- REQUIRED WORK: Tally the lines in the data below in which the word "false" occurs, then give only the total.

Records drawn from a dataset
+--
(* ===== verification/UserSetsSpec.v ===== *)
(** * Ancestors and descendants: theorems

    A set of a record is read as a set of names ([holds]). [store_ok] is the invariant of
    the state, in which [M] gives the numbers in each set; [sound] says that a set holds
    only names that belong there. The walk through a group keeps both and makes the sets complete
    for the group at its root, so that after all groups have been walked through the
    sets are the transitive closure of membership. *)

From S2P Require Import Prelude CLib Accounting Xdr LsbXdr BitSet Groups UserSets.

(** ** Names below a group *)

Fixpoint names_below (g : gData) : list cstr := let '(GData _ ms gs) := g in ms ++ (gs ≫= fun s => group s :: names_below s).

Definition direct_names (g : gData) : list cstr := members g ++ (group <$> subgroups g).

Fixpoint height (g : gData) : nat := let '(GData _ _ gs) := g in S (max_list (height <$> gs)).

(** The entries on the stack of a walk. *)
Fixpoint tree_size (g : gData) : nat := let '(GData _ _ gs) := g in S (sum_list (tree_size <$> gs)).

(** The groups that the configuration lets through: different names, subgroups are groups,
    members are not; and here: no group stands for everybody, no name has [others] in it. *)
Record config_ok (gs : list gData) : Prop := {
  distinct_groups : NoDup (group <$> gs);
  known_subgroups g s : g ∈ gs -> s ∈ subgroups g -> s ∈ gs;
  members_no_groups g n : g ∈ gs -> n ∈ members g -> n ∉ group <$> gs;
  not_all g : g ∈ gs -> USER_GROUP_IS_ALL_USERS g = false;
  no_others g n : g ∈ gs -> n = group g \/ n ∈ direct_names g -> strstr n others = false;
  stack_fits g : g ∈ gs -> (tree_size g <= Z.to_nat MAX_GROUPS)%nat }.

Lemma max_list_elem (l : list nat) x : x ∈ l -> (x <= max_list l)%nat.
Proof. induction 1; cbn; lia. Qed.

Lemma names_below_unfold g n :
  n ∈ names_below g <-> n ∈ members g \/ exists s, s ∈ subgroups g /\ (n = group s \/ n ∈ names_below s).
Proof.
  destruct g as [name ms gs]. cbn [names_below members subgroups]. rewrite elem_of_app, list_elem_of_bind. split.
  - intros [?|(s & Hn & Hs)]; [by left|right; exists s; split; [done|]]. by apply elem_of_cons in Hn.
  - intros [?|(s & Hs & Hn)]; [by left|right; exists s; split; [|done]]. by apply elem_of_cons.
Qed.

Lemma direct_below g n : n ∈ direct_names g -> n ∈ names_below g.
Proof.
  unfold direct_names. rewrite elem_of_app, names_below_unfold. intros [?|(s & -> & ?)%list_elem_of_fmap]; [by left|right].
  exists s. split; [done|by left].
Qed.

Lemma sub_below g s n : s ∈ subgroups g -> n ∈ names_below s -> n ∈ names_below g.
Proof. intros Hs Hn. apply names_below_unfold. right. exists s. split; [done|by right]. Qed.

Lemma height_sub g s : s ∈ subgroups g -> (height s < height g)%nat.
Proof.
  destruct g as [name ms gs]. cbn. intros Hs. assert (height s ∈ height <$> gs) as H by by apply list_elem_of_fmap_2.
  apply max_list_elem in H. lia.
Qed.

Lemma subgroup_ind (P : gData -> Prop) : (forall g, (forall s, s ∈ subgroups g -> P s) -> P g) -> forall g, P g.
Proof.
  intros H g. induction g as [name ms gs IH] using gData_nested_ind. apply H. cbn. by apply Forall_forall.
Qed.

Section Config.
Context (gs : list gData) (Hgs : config_ok gs).

Lemma same_group g h : g ∈ gs -> h ∈ gs -> group g = group h -> g = h.
Proof.
  intros Hg Hh E. pose proof (distinct_groups gs Hgs) as Hnd. clear Hgs. induction gs as [|x xs IH]; [by apply elem_of_nil in Hg|].
  cbn [fmap list_fmap] in Hnd. apply NoDup_cons in Hnd as [Hne Hnd].
  apply elem_of_cons in Hg as [->|Hg], Hh as [->|Hh]; [done| | |by apply IH].
  - destruct Hne. rewrite E. by apply list_elem_of_fmap_2.
  - destruct Hne. rewrite <- E. by apply list_elem_of_fmap_2.
Qed.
+--
- SOLUTION TO THIS TASK: 2